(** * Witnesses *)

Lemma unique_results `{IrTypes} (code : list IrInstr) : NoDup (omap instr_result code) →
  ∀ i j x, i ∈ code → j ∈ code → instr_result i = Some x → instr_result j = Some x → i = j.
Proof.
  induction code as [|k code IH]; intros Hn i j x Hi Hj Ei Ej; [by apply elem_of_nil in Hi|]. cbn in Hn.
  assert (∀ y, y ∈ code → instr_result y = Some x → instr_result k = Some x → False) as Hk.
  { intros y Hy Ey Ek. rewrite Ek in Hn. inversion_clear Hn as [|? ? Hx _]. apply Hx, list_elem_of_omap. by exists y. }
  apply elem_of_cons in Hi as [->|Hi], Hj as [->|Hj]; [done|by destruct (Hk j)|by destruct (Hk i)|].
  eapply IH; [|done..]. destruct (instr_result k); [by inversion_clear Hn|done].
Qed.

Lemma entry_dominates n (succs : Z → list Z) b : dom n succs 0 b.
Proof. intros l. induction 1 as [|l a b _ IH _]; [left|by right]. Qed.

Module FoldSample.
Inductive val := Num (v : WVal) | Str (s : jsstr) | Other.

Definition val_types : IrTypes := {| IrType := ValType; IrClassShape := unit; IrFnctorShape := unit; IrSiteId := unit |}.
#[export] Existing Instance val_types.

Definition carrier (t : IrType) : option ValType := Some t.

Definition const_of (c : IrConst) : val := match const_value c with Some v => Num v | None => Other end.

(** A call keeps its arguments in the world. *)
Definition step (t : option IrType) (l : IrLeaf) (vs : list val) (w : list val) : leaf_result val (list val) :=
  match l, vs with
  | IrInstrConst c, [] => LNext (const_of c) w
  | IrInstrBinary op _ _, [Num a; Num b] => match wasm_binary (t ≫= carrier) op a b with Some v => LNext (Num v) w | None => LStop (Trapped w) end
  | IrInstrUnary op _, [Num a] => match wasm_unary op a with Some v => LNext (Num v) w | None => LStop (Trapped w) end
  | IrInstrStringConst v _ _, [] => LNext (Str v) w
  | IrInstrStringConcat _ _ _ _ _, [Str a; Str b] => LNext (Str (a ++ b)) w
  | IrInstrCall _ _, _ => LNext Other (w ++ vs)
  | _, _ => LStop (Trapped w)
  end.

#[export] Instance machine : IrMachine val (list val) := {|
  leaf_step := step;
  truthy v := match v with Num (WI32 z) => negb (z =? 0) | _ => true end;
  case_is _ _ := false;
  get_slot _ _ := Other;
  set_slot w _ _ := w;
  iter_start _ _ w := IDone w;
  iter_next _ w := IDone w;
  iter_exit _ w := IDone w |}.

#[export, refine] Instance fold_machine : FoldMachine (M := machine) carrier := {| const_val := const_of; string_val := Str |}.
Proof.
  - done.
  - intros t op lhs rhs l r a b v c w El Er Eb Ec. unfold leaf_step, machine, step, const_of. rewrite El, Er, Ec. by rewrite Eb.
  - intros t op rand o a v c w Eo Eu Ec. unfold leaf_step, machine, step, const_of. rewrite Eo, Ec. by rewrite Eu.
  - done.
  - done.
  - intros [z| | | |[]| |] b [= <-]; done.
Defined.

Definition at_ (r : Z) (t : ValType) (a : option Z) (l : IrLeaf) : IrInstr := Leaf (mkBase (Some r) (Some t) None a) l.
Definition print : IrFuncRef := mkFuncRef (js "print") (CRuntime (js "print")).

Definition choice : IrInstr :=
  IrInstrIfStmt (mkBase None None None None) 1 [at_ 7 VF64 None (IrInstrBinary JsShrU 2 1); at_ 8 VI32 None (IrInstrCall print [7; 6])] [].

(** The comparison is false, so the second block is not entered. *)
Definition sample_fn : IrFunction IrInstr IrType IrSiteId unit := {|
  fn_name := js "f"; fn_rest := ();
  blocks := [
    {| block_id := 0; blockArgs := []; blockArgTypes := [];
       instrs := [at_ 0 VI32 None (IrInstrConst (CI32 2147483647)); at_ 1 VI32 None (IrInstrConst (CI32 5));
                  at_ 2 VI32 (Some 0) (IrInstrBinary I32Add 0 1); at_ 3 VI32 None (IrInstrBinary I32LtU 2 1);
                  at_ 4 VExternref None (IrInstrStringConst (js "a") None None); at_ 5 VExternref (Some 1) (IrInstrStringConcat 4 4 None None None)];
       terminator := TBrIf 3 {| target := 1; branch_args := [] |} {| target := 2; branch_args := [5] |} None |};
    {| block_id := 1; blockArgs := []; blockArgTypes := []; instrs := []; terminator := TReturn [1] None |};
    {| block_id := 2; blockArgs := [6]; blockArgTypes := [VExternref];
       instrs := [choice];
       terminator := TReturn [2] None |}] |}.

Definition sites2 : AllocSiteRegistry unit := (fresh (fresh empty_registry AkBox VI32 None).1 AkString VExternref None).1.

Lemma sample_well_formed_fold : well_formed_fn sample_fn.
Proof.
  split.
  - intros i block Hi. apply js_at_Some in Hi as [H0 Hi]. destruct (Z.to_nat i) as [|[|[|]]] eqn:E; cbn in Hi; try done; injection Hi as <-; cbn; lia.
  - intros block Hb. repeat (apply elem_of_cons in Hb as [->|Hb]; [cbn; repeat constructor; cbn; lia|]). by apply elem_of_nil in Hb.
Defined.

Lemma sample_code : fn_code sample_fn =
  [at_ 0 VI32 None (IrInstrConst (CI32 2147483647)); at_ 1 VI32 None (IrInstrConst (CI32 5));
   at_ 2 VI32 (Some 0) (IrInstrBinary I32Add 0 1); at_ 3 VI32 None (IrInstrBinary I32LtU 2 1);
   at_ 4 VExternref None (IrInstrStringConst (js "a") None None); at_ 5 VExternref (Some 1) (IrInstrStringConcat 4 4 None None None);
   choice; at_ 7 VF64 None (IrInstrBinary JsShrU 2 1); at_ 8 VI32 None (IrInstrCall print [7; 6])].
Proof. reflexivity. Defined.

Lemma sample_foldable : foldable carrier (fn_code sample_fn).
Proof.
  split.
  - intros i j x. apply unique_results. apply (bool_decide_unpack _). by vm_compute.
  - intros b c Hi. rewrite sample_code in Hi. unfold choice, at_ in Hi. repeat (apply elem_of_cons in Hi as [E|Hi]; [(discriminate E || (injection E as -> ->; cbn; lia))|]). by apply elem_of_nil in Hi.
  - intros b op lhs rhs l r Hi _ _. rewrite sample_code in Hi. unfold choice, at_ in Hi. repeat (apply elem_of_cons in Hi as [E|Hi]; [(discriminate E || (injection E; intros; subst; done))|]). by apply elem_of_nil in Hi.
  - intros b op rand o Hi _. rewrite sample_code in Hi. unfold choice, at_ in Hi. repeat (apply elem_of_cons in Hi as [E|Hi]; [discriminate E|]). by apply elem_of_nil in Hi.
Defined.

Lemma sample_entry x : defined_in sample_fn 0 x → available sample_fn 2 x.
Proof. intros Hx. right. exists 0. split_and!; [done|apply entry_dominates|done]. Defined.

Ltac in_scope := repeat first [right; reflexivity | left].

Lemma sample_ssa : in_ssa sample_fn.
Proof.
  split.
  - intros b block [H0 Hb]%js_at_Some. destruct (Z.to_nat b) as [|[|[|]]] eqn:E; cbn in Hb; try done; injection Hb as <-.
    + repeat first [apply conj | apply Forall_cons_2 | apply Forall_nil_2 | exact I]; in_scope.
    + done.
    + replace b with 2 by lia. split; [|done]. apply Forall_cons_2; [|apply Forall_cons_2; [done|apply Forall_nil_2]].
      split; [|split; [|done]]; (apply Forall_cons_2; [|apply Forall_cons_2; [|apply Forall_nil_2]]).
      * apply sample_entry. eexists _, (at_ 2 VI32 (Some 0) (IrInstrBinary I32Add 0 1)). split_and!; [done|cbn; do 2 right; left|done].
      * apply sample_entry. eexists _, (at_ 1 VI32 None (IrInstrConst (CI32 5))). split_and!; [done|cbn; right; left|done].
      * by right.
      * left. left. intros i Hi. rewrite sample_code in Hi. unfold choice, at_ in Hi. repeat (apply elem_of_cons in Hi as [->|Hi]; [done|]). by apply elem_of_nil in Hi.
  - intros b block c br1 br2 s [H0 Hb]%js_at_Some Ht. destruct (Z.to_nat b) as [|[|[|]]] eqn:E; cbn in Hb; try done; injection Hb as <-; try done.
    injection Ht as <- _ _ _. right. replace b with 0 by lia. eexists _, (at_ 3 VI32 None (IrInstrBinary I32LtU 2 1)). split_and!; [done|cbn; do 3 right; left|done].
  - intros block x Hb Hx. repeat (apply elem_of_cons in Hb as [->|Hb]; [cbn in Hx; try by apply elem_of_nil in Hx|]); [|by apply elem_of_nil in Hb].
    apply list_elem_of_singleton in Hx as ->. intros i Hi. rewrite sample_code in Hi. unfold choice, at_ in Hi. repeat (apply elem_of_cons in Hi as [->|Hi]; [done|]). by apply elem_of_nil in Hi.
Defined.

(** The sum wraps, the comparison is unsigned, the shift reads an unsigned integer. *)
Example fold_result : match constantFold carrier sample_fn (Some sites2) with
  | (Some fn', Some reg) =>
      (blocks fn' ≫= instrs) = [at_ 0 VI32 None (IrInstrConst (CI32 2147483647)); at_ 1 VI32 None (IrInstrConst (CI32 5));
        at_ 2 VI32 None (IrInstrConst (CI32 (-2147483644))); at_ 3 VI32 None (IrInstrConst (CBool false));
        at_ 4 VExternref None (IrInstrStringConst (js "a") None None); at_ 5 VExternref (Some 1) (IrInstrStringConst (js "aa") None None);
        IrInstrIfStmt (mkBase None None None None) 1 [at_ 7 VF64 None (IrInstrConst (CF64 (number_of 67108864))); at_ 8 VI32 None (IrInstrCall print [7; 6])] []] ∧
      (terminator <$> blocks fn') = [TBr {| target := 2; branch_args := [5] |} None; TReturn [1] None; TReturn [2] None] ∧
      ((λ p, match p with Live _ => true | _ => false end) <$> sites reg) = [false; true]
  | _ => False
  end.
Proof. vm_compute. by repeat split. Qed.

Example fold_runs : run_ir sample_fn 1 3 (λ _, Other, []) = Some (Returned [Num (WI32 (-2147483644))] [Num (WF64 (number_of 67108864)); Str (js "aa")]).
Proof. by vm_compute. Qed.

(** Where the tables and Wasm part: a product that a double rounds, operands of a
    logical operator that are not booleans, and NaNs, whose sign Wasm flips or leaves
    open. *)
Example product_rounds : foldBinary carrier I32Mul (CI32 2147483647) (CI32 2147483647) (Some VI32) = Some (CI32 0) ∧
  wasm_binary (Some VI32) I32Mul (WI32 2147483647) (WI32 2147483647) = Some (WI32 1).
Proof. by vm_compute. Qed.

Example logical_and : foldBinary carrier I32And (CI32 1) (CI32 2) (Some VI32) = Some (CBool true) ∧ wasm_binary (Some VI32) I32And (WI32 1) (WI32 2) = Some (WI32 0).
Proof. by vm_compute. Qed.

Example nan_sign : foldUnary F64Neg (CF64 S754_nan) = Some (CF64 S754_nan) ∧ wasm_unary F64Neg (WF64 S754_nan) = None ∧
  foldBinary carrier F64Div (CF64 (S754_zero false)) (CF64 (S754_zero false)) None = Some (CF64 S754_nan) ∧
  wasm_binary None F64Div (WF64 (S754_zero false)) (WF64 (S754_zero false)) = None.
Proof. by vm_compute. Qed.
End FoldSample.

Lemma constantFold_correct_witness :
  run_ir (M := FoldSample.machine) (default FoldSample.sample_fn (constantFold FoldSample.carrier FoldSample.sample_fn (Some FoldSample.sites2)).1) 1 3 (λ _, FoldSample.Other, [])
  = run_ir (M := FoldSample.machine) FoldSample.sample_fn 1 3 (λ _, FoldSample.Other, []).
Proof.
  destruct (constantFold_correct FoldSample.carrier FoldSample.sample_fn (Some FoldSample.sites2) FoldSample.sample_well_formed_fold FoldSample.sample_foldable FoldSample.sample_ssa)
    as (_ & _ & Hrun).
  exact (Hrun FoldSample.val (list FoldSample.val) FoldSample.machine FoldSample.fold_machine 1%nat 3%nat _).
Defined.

——————————

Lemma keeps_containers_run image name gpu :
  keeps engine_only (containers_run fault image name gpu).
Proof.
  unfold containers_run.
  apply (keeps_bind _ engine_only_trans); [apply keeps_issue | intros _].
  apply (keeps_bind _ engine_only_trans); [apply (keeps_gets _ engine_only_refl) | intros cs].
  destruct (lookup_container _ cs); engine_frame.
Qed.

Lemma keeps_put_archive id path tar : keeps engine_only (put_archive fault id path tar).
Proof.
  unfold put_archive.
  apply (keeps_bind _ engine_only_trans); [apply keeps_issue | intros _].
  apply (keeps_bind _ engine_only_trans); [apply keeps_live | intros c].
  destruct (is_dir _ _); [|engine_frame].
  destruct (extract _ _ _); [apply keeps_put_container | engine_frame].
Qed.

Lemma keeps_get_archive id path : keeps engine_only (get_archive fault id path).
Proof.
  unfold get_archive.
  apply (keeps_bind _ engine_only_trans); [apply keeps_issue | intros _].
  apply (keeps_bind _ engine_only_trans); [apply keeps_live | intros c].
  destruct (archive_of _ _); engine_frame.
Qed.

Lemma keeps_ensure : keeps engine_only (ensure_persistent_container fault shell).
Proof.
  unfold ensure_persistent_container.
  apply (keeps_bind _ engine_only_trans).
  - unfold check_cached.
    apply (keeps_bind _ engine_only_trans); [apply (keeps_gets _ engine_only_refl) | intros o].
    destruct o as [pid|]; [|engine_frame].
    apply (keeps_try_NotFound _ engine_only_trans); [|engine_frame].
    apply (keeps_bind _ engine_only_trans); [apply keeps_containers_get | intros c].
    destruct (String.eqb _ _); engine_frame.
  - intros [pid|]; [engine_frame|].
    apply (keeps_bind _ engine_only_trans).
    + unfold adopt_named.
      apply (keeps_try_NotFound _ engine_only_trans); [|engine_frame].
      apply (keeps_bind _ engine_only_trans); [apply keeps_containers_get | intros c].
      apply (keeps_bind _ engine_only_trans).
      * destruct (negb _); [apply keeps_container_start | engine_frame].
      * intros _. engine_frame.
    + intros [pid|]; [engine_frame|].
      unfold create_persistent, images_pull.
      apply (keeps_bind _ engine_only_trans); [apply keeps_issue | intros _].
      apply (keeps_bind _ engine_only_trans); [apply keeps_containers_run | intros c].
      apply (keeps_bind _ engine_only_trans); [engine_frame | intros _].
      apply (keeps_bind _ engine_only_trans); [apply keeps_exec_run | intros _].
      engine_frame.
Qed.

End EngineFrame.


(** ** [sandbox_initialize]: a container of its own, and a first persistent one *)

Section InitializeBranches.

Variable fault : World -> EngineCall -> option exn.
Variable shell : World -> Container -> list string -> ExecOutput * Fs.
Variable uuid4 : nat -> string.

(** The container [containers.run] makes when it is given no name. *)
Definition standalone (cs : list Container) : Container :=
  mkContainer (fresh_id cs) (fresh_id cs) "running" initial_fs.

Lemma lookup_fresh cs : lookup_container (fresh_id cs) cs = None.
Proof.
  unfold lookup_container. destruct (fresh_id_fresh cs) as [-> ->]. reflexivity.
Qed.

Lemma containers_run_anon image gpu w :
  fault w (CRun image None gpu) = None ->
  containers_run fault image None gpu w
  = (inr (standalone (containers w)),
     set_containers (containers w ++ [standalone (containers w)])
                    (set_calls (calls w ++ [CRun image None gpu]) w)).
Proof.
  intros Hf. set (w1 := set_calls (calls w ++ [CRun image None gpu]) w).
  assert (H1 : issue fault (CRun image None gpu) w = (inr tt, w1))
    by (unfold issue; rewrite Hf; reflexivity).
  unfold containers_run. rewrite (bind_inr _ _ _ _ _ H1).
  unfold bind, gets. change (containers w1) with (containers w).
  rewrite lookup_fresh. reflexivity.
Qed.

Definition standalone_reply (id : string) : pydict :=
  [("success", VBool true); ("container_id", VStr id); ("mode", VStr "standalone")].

——————————

(Your objective) Repeat, exactly as they stand above, the lines from the line with "(** * Witnesses *)" to the line with "apply elem_of_cons in Hi as [->|Hi], Hj", both lines included.

(Solution to this exercise)
(** * Witnesses *)

Lemma unique_results `{IrTypes} (code : list IrInstr) : NoDup (omap instr_result code) →
  ∀ i j x, i ∈ code → j ∈ code → instr_result i = Some x → instr_result j = Some x → i = j.
Proof.
  induction code as [|k code IH]; intros Hn i j x Hi Hj Ei Ej; [by apply elem_of_nil in Hi|]. cbn in Hn.
  assert (∀ y, y ∈ code → instr_result y = Some x → instr_result k = Some x → False) as Hk.
  { intros y Hy Ey Ek. rewrite Ek in Hn. inversion_clear Hn as [|? ? Hx _]. apply Hx, list_elem_of_omap. by exists y. }
  apply elem_of_cons in Hi as [->|Hi], Hj as [->|Hj]; [done|by destruct (Hk j)|by destruct (Hk i)|].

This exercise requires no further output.